*** Opening of Information ***

(* ===== verification/ClientInvariant.v ===== *)
(** The invariant of a client: what a subscription shows is the server's value
    unless a surviving optimistic layer covers it, and a held layer is always
    ahead of the observed frontier, with its timer running. *)
From Stdlib Require Import ZArith Lia.
From stdpp Require Import base list sets strings.
From S2P Require Import Prelude JsBase JsText Values ValuesJson DocStore StateRes RowDiff ReadIndex SyncProtocol ClientState Reconciler ClientSession.

(** * The parts *)

(** [next !== composed] is false, or the very same cell. *)
Definition same_value (composed next : option cell) : Prop := composed = next \/ strict_eq_opt next composed = true.

Record store_wf (heap : list csub) (byHash : list (jsstr * nat)) : Prop := {
  so_keys : NoDup (jm_keys byHash);
  so_refs : NoDup (jm_values byHash);
  so_sub : forall h r, (h, r) ∈ byHash -> exists s, heap !! r = Some s /\ q_hash s = h }.

(** Request ids are those handed out so far. *)
Record log_wf (log : list (jsstr * pending)) (next : Z) : Prop := {
  lo_keys : NoDup (jm_keys log);
  lo_ids : forall rid e, (rid, e) ∈ log -> pm_requestId e = rid;
  lo_old : forall rid e, (rid, e) ∈ log -> exists n, 0 < n < next /\ rid = js_string_of n;
  lo_pos : 0 < next }.

(** A held layer has its timer, and is ahead of the frontier. *)
Definition timed (log : list (jsstr * pending)) (timers : list jsstr) : Prop :=
  forall rid e ts at_, (rid, e) ∈ log -> pm_status e = Completed ts at_ -> 0 < ts /\ rid ∈ timers.
Definition ahead (log : list (jsstr * pending)) (observed : Z) : Prop :=
  forall rid e ts at_, (rid, e) ∈ log -> pm_status e = Completed ts at_ -> observed < ts.

(** A layer on file covers the query. *)
Definition layered (log : list (jsstr * pending)) (hash : jsstr) : Prop :=
  exists rid e, (rid, e) ∈ log /\ pm_update e <> None /\ hash ∈ pm_touched e.

Definition comp_wf (heap : list csub) (byHash : list (jsstr * nat)) (log : list (jsstr * pending)) : Prop :=
  forall h r s, (h, r) ∈ byHash -> heap !! r = Some s ->
    same_value (q_composedValue s) (q_serverValue s) \/ layered log h.

(** Before a rebuild, before the frontier moves, and between events. *)
Definition sinv (k : client) : Prop :=
  store_wf (k_heap k) (k_byHash k) /\ log_wf (k_log k) (k_nextRequestId k) /\ timed (k_log k) (k_timers k).
Definition ginv (k : client) : Prop := sinv k /\ ahead (k_log k) (k_observedTs k).
Definition cinv (k : client) : Prop := ginv k /\ comp_wf (k_heap k) (k_byHash k) (k_log k).

(** What the invariant looks at. *)
Definition core (k : client) : list csub * list (jsstr * nat) * list (jsstr * pending) * Z * list jsstr * Z :=
  (k_heap k, k_byHash k, k_log k, k_observedTs k, k_timers k, k_nextRequestId k).

Lemma sinv_core k k' : core k' = core k -> sinv k -> sinv k'.
Proof. unfold sinv. by intros [= -> -> -> _ -> ->]. Qed.
Lemma ginv_core k k' : core k' = core k -> ginv k -> ginv k'.
Proof. unfold ginv, sinv. by intros [= -> -> -> -> -> ->]. Qed.
Lemma cinv_core k k' : core k' = core k -> cinv k -> cinv k'.
Proof. unfold cinv, ginv, sinv. by intros [= -> -> -> -> -> ->]. Qed.

Lemma cinv_new ob : cinv (client_new ob).
Proof.
  split; [split; [split_and!|]|]; [split|split|..]; cbn; repeat intro; try apply NoDup_nil; try done;
    exfalso; by eapply not_elem_of_nil.
Qed.

(** * Log operations *)

Lemma log_delete_elem k rid re : re ∈ k_log (log_delete k rid) <-> re ∈ k_log k /\ re.1 <> rid.
Proof. cbn. unfold jm_delete. rewrite list_elem_of_filter. tauto. Qed.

*** Close of Information ***

_Work to be completed_
An exact copy of every record is needed, so retype them all.

_Solution_
(* ===== verification/ClientInvariant.v ===== *)
(** The invariant of a client: what a subscription shows is the server's value
    unless a surviving optimistic layer covers it, and a held layer is always
    ahead of the observed frontier, with its timer running. *)
From Stdlib Require Import ZArith Lia.
From stdpp Require Import base list sets strings.
From S2P Require Import Prelude JsBase JsText Values ValuesJson DocStore StateRes RowDiff ReadIndex SyncProtocol ClientState Reconciler ClientSession.

(** * The parts *)

(** [next !== composed] is false, or the very same cell. *)
Definition same_value (composed next : option cell) : Prop := composed = next \/ strict_eq_opt next composed = true.

Record store_wf (heap : list csub) (byHash : list (jsstr * nat)) : Prop := {
  so_keys : NoDup (jm_keys byHash);
  so_refs : NoDup (jm_values byHash);
  so_sub : forall h r, (h, r) ∈ byHash -> exists s, heap !! r = Some s /\ q_hash s = h }.

(** Request ids are those handed out so far. *)
Record log_wf (log : list (jsstr * pending)) (next : Z) : Prop := {
  lo_keys : NoDup (jm_keys log);
  lo_ids : forall rid e, (rid, e) ∈ log -> pm_requestId e = rid;
  lo_old : forall rid e, (rid, e) ∈ log -> exists n, 0 < n < next /\ rid = js_string_of n;
  lo_pos : 0 < next }.

(** A held layer has its timer, and is ahead of the frontier. *)
Definition timed (log : list (jsstr * pending)) (timers : list jsstr) : Prop :=
  forall rid e ts at_, (rid, e) ∈ log -> pm_status e = Completed ts at_ -> 0 < ts /\ rid ∈ timers.
Definition ahead (log : list (jsstr * pending)) (observed : Z) : Prop :=
  forall rid e ts at_, (rid, e) ∈ log -> pm_status e = Completed ts at_ -> observed < ts.

(** A layer on file covers the query. *)
Definition layered (log : list (jsstr * pending)) (hash : jsstr) : Prop :=
  exists rid e, (rid, e) ∈ log /\ pm_update e <> None /\ hash ∈ pm_touched e.

Definition comp_wf (heap : list csub) (byHash : list (jsstr * nat)) (log : list (jsstr * pending)) : Prop :=
  forall h r s, (h, r) ∈ byHash -> heap !! r = Some s ->
    same_value (q_composedValue s) (q_serverValue s) \/ layered log h.

(** Before a rebuild, before the frontier moves, and between events. *)
Definition sinv (k : client) : Prop :=
  store_wf (k_heap k) (k_byHash k) /\ log_wf (k_log k) (k_nextRequestId k) /\ timed (k_log k) (k_timers k).
Definition ginv (k : client) : Prop := sinv k /\ ahead (k_log k) (k_observedTs k).
Definition cinv (k : client) : Prop := ginv k /\ comp_wf (k_heap k) (k_byHash k) (k_log k).

(** What the invariant looks at. *)
Definition core (k : client) : list csub * list (jsstr * nat) * list (jsstr * pending) * Z * list jsstr * Z :=
  (k_heap k, k_byHash k, k_log k, k_observedTs k, k_timers k, k_nextRequestId k).

Lemma sinv_core k k' : core k' = core k -> sinv k -> sinv k'.
Proof. unfold sinv. by intros [= -> -> -> _ -> ->]. Qed.
Lemma ginv_core k k' : core k' = core k -> ginv k -> ginv k'.
Proof. unfold ginv, sinv. by intros [= -> -> -> -> -> ->]. Qed.
Lemma cinv_core k k' : core k' = core k -> cinv k -> cinv k'.
Proof. unfold cinv, ginv, sinv. by intros [= -> -> -> -> -> ->]. Qed.

Lemma cinv_new ob : cinv (client_new ob).
Proof.
  split; [split; [split_and!|]|]; [split|split|..]; cbn; repeat intro; try apply NoDup_nil; try done;
    exfalso; by eapply not_elem_of_nil.
Qed.

(** * Log operations *)

Lemma log_delete_elem k rid re : re ∈ k_log (log_delete k rid) <-> re ∈ k_log k /\ re.1 <> rid.
Proof. cbn. unfold jm_delete. rewrite list_elem_of_filter. tauto. Qed.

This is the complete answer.